**Dataset records:**
------------------------
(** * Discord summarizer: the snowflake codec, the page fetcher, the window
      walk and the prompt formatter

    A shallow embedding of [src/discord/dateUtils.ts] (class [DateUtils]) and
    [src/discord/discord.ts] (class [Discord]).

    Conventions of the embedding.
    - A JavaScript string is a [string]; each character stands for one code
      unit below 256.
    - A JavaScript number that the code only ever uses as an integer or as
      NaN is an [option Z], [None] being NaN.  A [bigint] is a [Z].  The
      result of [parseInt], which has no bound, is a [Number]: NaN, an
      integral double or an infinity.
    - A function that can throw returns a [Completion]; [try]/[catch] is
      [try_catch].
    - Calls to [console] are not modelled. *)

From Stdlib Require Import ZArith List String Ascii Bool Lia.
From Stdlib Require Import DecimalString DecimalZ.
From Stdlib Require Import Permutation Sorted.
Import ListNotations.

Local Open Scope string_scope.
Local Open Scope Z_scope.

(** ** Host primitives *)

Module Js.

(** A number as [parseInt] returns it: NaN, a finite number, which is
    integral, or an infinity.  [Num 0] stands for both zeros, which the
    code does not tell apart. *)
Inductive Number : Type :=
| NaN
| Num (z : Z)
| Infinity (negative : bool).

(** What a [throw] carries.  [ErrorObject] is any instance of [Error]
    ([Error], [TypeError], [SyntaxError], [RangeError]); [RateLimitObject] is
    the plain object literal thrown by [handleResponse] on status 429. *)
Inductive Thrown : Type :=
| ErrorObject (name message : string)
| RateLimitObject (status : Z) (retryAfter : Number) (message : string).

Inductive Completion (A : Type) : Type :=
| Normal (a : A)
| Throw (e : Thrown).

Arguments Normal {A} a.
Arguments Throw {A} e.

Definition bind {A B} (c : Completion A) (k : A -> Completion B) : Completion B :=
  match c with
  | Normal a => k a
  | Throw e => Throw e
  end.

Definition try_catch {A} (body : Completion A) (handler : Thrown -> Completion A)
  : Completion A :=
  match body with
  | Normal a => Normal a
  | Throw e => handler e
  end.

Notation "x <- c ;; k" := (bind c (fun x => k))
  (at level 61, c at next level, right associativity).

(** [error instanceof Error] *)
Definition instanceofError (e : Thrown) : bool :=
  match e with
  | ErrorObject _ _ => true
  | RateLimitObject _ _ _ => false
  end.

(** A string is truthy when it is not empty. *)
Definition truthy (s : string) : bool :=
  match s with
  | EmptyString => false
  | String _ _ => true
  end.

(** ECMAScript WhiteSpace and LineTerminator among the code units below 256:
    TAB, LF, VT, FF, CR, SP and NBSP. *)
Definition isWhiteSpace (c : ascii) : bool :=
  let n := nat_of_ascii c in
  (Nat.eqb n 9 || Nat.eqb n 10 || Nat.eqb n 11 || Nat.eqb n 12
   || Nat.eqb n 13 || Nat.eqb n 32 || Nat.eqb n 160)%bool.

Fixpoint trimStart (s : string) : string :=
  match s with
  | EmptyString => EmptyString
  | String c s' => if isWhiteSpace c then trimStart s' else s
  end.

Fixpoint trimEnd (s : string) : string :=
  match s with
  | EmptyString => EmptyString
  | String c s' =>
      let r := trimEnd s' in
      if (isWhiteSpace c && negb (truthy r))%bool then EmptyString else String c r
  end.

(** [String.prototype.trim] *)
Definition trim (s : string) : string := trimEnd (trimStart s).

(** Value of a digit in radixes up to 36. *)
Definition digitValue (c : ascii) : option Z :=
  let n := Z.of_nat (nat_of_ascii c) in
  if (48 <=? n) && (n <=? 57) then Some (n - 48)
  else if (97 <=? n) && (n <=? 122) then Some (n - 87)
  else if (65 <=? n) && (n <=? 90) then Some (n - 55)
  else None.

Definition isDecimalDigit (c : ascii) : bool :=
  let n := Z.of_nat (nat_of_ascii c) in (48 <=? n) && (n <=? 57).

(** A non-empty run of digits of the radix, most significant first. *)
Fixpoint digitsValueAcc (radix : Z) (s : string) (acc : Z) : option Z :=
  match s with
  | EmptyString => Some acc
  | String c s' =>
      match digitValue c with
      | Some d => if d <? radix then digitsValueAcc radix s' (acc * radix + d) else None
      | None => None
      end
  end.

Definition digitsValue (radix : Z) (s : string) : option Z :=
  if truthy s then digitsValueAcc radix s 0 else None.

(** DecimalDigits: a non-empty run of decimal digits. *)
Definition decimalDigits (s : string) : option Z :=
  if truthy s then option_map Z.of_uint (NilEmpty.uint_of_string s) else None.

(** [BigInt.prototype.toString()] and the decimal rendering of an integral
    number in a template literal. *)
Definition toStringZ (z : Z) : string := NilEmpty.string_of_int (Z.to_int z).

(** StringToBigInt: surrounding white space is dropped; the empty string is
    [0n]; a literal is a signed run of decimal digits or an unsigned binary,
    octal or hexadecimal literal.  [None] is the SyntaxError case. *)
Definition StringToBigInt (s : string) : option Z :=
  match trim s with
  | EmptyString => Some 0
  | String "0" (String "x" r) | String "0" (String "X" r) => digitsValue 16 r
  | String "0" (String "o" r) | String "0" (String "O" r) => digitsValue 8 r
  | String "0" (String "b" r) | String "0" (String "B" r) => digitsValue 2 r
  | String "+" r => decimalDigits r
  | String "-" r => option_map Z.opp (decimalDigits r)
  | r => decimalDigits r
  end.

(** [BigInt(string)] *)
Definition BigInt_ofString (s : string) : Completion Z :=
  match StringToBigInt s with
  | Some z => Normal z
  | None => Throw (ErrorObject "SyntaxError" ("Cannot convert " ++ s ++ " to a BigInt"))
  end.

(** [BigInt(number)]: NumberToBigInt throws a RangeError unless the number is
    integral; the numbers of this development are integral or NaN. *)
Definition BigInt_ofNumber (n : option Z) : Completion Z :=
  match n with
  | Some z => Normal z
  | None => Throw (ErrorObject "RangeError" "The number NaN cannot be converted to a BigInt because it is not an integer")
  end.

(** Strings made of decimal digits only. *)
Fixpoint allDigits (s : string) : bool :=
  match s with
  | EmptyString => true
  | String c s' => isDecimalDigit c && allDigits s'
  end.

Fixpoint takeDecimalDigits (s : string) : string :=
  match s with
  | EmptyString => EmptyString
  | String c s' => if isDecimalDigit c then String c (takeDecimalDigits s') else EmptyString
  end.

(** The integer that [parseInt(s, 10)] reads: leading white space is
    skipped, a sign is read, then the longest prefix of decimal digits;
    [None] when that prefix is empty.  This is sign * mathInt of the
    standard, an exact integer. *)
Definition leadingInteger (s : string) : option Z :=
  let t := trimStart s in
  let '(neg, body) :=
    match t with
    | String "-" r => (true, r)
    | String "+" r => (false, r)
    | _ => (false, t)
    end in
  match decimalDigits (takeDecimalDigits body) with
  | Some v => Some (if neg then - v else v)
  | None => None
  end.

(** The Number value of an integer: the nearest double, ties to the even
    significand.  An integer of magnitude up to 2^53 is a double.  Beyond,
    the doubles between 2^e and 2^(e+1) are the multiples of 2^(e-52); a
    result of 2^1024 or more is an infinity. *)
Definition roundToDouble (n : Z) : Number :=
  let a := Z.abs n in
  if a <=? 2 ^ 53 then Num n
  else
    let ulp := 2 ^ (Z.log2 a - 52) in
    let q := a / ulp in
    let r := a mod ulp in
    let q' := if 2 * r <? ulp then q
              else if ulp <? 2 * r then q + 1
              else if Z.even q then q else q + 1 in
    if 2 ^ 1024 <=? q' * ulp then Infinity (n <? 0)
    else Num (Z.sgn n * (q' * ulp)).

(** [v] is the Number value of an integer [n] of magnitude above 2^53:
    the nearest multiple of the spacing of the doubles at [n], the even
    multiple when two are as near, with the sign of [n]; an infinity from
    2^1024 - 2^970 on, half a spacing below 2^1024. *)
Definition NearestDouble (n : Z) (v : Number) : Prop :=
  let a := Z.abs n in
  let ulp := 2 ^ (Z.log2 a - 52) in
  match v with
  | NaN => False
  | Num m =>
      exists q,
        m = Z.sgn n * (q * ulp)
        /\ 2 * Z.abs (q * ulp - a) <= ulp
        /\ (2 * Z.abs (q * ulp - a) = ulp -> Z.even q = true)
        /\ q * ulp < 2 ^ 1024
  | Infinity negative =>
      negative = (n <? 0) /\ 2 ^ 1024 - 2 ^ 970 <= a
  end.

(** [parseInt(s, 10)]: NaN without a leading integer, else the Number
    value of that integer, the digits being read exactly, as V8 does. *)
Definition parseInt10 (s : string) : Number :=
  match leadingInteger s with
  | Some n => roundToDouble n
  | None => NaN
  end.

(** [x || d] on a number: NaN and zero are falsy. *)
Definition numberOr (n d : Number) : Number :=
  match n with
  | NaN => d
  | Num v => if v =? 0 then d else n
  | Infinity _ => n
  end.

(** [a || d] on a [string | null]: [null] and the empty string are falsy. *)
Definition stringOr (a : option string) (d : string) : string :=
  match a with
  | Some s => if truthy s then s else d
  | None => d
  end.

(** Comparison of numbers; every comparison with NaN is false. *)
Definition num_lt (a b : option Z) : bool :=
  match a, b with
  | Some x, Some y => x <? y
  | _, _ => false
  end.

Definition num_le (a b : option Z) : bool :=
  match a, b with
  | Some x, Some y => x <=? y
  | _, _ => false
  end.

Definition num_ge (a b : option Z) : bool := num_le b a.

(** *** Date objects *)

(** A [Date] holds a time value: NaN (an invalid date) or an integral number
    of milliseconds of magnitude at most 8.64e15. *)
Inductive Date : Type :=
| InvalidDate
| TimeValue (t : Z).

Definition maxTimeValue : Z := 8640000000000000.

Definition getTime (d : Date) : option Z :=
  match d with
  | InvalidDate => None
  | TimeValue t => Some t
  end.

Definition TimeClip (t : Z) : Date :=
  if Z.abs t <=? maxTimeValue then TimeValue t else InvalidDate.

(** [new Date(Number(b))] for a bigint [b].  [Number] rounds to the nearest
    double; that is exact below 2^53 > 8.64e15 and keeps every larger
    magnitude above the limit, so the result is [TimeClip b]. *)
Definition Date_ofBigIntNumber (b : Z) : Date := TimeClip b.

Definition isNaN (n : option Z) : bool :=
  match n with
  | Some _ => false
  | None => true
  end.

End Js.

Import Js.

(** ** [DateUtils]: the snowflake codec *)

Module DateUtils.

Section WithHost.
------------------------
**Task to carry out:** The number of lines in the data that contain the word "digitsValueAcc" is all that should be stated.

**Finished task:** 3